▶ Task statement: Copy out the entries that follow, exactly as written.

▶ Provided records:
Lemma loop_skip_valid id cursor to reason :
  validateScheduleID id = Ok tt -> canonical cursor -> canonical to -> nanos cursor < nanos to ->
  loop_reason reason -> ValidateSkip (MkSkip id cursor (MkSkipSpan cursor to reason)) = Ok tt.
Proof.
  intros Hid Hc Ht Hl Hr. unfold ValidateSkip, ValidateSkipSpan, validateCursorAdvance.
  cbn [sk_ScheduleID sk_Span sk_ExpectedCursor ss_Reason ss_From ss_To]. rewrite Hid.
  rewrite bool_decide_false by (unfold loop_reason in Hr; destruct_or!; congruence).
  replace (ValidateSkipReason reason) with (Ok tt) by (unfold loop_reason in Hr; destruct_or!; by subst).
  rewrite !(proj2 (ValidateInstant_Ok _ _)) by done. cbn [fail_if mbind result_bind].
  rewrite (proj2 (After_spec _ _)) by done. cbn [negb fail_if mbind result_bind].
  by rewrite (proj2 (Before_false _ _)).
Qed.

(** The four ways a tick is skipped. *)
Lemma decideTick_skip `{Recurrence} input d span :
  decideTick input = Ok d -> td_skip d = Some span ->
  let summary := ti_summary input in
  exists due reason to,
    recurrence_Next (dh_Cron (sm_Header summary)) (dh_Timezone (sm_Header summary)) (sm_Cursor summary) = Ok due /\
    span = MkSkipSpan (sm_Cursor summary) to reason /\ loop_reason reason /\
    (to = ti_startup input /\ nanos due <= nanos (ti_startup input) \/
     to = due /\ nanos due + ClaimWindow <= nanos (ti_now input) \/
     to = Add (ti_now input) (- ClaimWindow) /\ nanos due + ClaimWindow <= nanos (ti_now input) \/
     to = due /\ nanos due <= nanos (ti_now input) /\ ti_active input = None /\
     ti_admissionAvailable input = false).
Proof.
  unfold decideTick. case_bool_decide; cbn [negb]; [|by intros [= <-]].
  destruct (recurrence_Next _ _ _) as [due|e]; [|done]. cbn [mbind result_bind].
  destruct (After due (ti_startup input)) eqn:E1; cbn [negb]; time_prop.
  2: { intros [= <-] [= <-]. eexists _, _, _. split; [done|]. split; [done|]. unfold loop_reason. auto. }
  destruct (After due (ti_now input)) eqn:E2; [by intros [= <-]|]. time_prop.
  destruct (Before (ti_now input) (Add due ClaimWindow)) eqn:E3; cbn [negb]; time_prop; cbn [nanos Add] in E3.
  - destruct (idle (ti_active input)) eqn:Ei; cbn [andb]; [|by intros [= <-]].
    destruct (ti_admissionAvailable input) eqn:Ea; cbn [negb]; [by intros [= <-]|].
    intros [= <-] [= <-]. eexists _, _, _. split; [done|]. split; [done|]. split; [unfold loop_reason; auto|].
    right. right. right. destruct (ti_active input); [done|]. auto.
  - destruct (Equal due (ti_held input)); [destruct (_ && _)|]; intros [= <-] [= <-];
      eexists _, _, _; (split; [done|]); (split; [done|]);
      (split; [first [apply blockerReason_loop|unfold loop_reason; auto]|]); auto.
Qed.

Section admission.
Context `{Recurrence} {W : Type} `{World W} (DecodeStrict : string -> result Request).

(** A dispatch is started only inside its claim window, for the schedule and due
    time that were considered, and with the definition whose digests the scan read:
    the clock read right before the claim was at or after the due time and less than
    [ClaimWindow] past it.  Nothing else of the loop starts a dispatch. *)
Theorem dispatch_in_window s due l w r l' w' :
  admitDue DecodeStrict s due l w = Some (r, l', w') ->
  lp_started l' = lp_started l \/
  exists c d w1 t w2, lp_started l' =
      lp_started l ++ [MkWorker (claimOccurrence c) (Some (MkDispatchRequest (cl_TaskID c) d))] /\
    w_Now w1 = (t, w2) /\ nanos due <= nanos t < nanos due + ClaimWindow /\
    cl_ScheduleID c = dh_ScheduleID (sm_Header s) /\ cl_Due c = due /\
    cl_TaskID c ∉ lp_live l /\ ValidateClaim c = Ok tt /\
    VerifyDefinitionDigests DecodeStrict d (sm_Digests s) = Ok tt.
Proof.
  intros Hr. unfold admitDue in Hr. set (S0 := fun (l1 : loop) (w1 : W) => core l1 = core l).
  assert (environment S0) as Env.
  { split; unfold S0; intros; try done. congruence. }
  apply andThen_Some in Hr as [(e & Hr & ->)|(cand & l1 & w1 & Hr & Hk)];
    pose proof (keeps_prepareCandidate DecodeStrict _ Env _ _ _ _ _ _ _ eq_refl Hr) as E1;
    [left; by apply core_eq in E1 as (_ & _ & _ & _ & ->)|].
  destruct cand as [[c d]|]; [|injection Hk as <- <- <-; left; by apply core_eq in E1 as (_ & _ & _ & _ & ->)].
  apply prepareCandidate_Ok in Hr as (Hs & Hd & _ & HV & Hdig).
  unfold get at 1, andThen at 1 in Hk.
  destruct (bool_decide _ || _) eqn:Ereuse; [injection Hk as <- <- <-; left; by apply core_eq in E1 as (_ & _ & _ & _ & ->)|].
  apply orb_false_iff in Ereuse as [Hn%bool_decide_eq_false _].
  pose proof E1 as (El1 & _ & _ & _ & _)%core_eq. rewrite El1 in Hn.
  apply andThen_Some in Hk as [(e & Hr1 & ->)|([] & l2 & w2 & Hr1 & Hk)];
    pose proof (keeps_checkCtx _ Env _ _ _ _ _ E1 Hr1) as E2;
    [left; by apply core_eq in E2 as (_ & _ & _ & _ & ->)|].
  apply andThen_Some in Hk as [(e & Hr2 & ->)|(t & l3 & w3 & Hr2 & Hk)];
    pose proof (keeps_nowUTC _ Env _ _ _ _ _ E2 Hr2) as E3;
    [left; by apply core_eq in E3 as (_ & _ & _ & _ & ->)|].
  apply core_eq in E3 as (_ & _ & _ & _ & Est).
  destruct (outsideWindow t due) eqn:Ew; [injection Hk as <- <- <-; by left|].
  apply armAndDispatch_started in Hk as [Hk|Hk]; rewrite Est in Hk; [by left|right].
  unfold outsideWindow in Ew. apply orb_false_iff in Ew as [Ew1 Ew2%negb_false_iff]. time_prop. cbn [nanos Add] in Ew2.
  unfold nowUTC, now, call, andThen in Hr2. destruct (w_Now w2) as [t0 w0'] eqn:EN. injection Hr2 as <- <- <-.
  exists c, d, w2, t0, w0'. done.
Qed.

▶ Response area:
Lemma loop_skip_valid id cursor to reason :
  validateScheduleID id = Ok tt -> canonical cursor -> canonical to -> nanos cursor < nanos to ->
  loop_reason reason -> ValidateSkip (MkSkip id cursor (MkSkipSpan cursor to reason)) = Ok tt.
Proof.
  intros Hid Hc Ht Hl Hr. unfold ValidateSkip, ValidateSkipSpan, validateCursorAdvance.
  cbn [sk_ScheduleID sk_Span sk_ExpectedCursor ss_Reason ss_From ss_To]. rewrite Hid.
  rewrite bool_decide_false by (unfold loop_reason in Hr; destruct_or!; congruence).
  replace (ValidateSkipReason reason) with (Ok tt) by (unfold loop_reason in Hr; destruct_or!; by subst).
  rewrite !(proj2 (ValidateInstant_Ok _ _)) by done. cbn [fail_if mbind result_bind].
  rewrite (proj2 (After_spec _ _)) by done. cbn [negb fail_if mbind result_bind].
  by rewrite (proj2 (Before_false _ _)).
Qed.

(** The four ways a tick is skipped. *)
Lemma decideTick_skip `{Recurrence} input d span :
  decideTick input = Ok d -> td_skip d = Some span ->
  let summary := ti_summary input in
  exists due reason to,
    recurrence_Next (dh_Cron (sm_Header summary)) (dh_Timezone (sm_Header summary)) (sm_Cursor summary) = Ok due /\
    span = MkSkipSpan (sm_Cursor summary) to reason /\ loop_reason reason /\
    (to = ti_startup input /\ nanos due <= nanos (ti_startup input) \/
     to = due /\ nanos due + ClaimWindow <= nanos (ti_now input) \/
     to = Add (ti_now input) (- ClaimWindow) /\ nanos due + ClaimWindow <= nanos (ti_now input) \/
     to = due /\ nanos due <= nanos (ti_now input) /\ ti_active input = None /\
     ti_admissionAvailable input = false).
Proof.
  unfold decideTick. case_bool_decide; cbn [negb]; [|by intros [= <-]].
  destruct (recurrence_Next _ _ _) as [due|e]; [|done]. cbn [mbind result_bind].
  destruct (After due (ti_startup input)) eqn:E1; cbn [negb]; time_prop.
  2: { intros [= <-] [= <-]. eexists _, _, _. split; [done|]. split; [done|]. unfold loop_reason. auto. }
  destruct (After due (ti_now input)) eqn:E2; [by intros [= <-]|]. time_prop.
  destruct (Before (ti_now input) (Add due ClaimWindow)) eqn:E3; cbn [negb]; time_prop; cbn [nanos Add] in E3.
  - destruct (idle (ti_active input)) eqn:Ei; cbn [andb]; [|by intros [= <-]].
    destruct (ti_admissionAvailable input) eqn:Ea; cbn [negb]; [by intros [= <-]|].
    intros [= <-] [= <-]. eexists _, _, _. split; [done|]. split; [done|]. split; [unfold loop_reason; auto|].
    right. right. right. destruct (ti_active input); [done|]. auto.
  - destruct (Equal due (ti_held input)); [destruct (_ && _)|]; intros [= <-] [= <-];
      eexists _, _, _; (split; [done|]); (split; [done|]);
      (split; [first [apply blockerReason_loop|unfold loop_reason; auto]|]); auto.
Qed.

Section admission.
Context `{Recurrence} {W : Type} `{World W} (DecodeStrict : string -> result Request).

(** A dispatch is started only inside its claim window, for the schedule and due
    time that were considered, and with the definition whose digests the scan read:
    the clock read right before the claim was at or after the due time and less than
    [ClaimWindow] past it.  Nothing else of the loop starts a dispatch. *)
Theorem dispatch_in_window s due l w r l' w' :
  admitDue DecodeStrict s due l w = Some (r, l', w') ->
  lp_started l' = lp_started l \/
  exists c d w1 t w2, lp_started l' =
      lp_started l ++ [MkWorker (claimOccurrence c) (Some (MkDispatchRequest (cl_TaskID c) d))] /\
    w_Now w1 = (t, w2) /\ nanos due <= nanos t < nanos due + ClaimWindow /\
    cl_ScheduleID c = dh_ScheduleID (sm_Header s) /\ cl_Due c = due /\
    cl_TaskID c ∉ lp_live l /\ ValidateClaim c = Ok tt /\
    VerifyDefinitionDigests DecodeStrict d (sm_Digests s) = Ok tt.
Proof.
  intros Hr. unfold admitDue in Hr. set (S0 := fun (l1 : loop) (w1 : W) => core l1 = core l).
  assert (environment S0) as Env.
  { split; unfold S0; intros; try done. congruence. }
  apply andThen_Some in Hr as [(e & Hr & ->)|(cand & l1 & w1 & Hr & Hk)];
    pose proof (keeps_prepareCandidate DecodeStrict _ Env _ _ _ _ _ _ _ eq_refl Hr) as E1;
    [left; by apply core_eq in E1 as (_ & _ & _ & _ & ->)|].
  destruct cand as [[c d]|]; [|injection Hk as <- <- <-; left; by apply core_eq in E1 as (_ & _ & _ & _ & ->)].
  apply prepareCandidate_Ok in Hr as (Hs & Hd & _ & HV & Hdig).
  unfold get at 1, andThen at 1 in Hk.
  destruct (bool_decide _ || _) eqn:Ereuse; [injection Hk as <- <- <-; left; by apply core_eq in E1 as (_ & _ & _ & _ & ->)|].
  apply orb_false_iff in Ereuse as [Hn%bool_decide_eq_false _].
  pose proof E1 as (El1 & _ & _ & _ & _)%core_eq. rewrite El1 in Hn.
  apply andThen_Some in Hk as [(e & Hr1 & ->)|([] & l2 & w2 & Hr1 & Hk)];
    pose proof (keeps_checkCtx _ Env _ _ _ _ _ E1 Hr1) as E2;
    [left; by apply core_eq in E2 as (_ & _ & _ & _ & ->)|].
  apply andThen_Some in Hk as [(e & Hr2 & ->)|(t & l3 & w3 & Hr2 & Hk)];
    pose proof (keeps_nowUTC _ Env _ _ _ _ _ E2 Hr2) as E3;
    [left; by apply core_eq in E3 as (_ & _ & _ & _ & ->)|].
  apply core_eq in E3 as (_ & _ & _ & _ & Est).
  destruct (outsideWindow t due) eqn:Ew; [injection Hk as <- <- <-; by left|].
  apply armAndDispatch_started in Hk as [Hk|Hk]; rewrite Est in Hk; [by left|right].
  unfold outsideWindow in Ew. apply orb_false_iff in Ew as [Ew1 Ew2%negb_false_iff]. time_prop. cbn [nanos Add] in Ew2.
  unfold nowUTC, now, call, andThen in Hr2. destruct (w_Now w2) as [t0 w0'] eqn:EN. injection Hr2 as <- <- <-.
  exists c, d, w2, t0, w0'. done.
Qed.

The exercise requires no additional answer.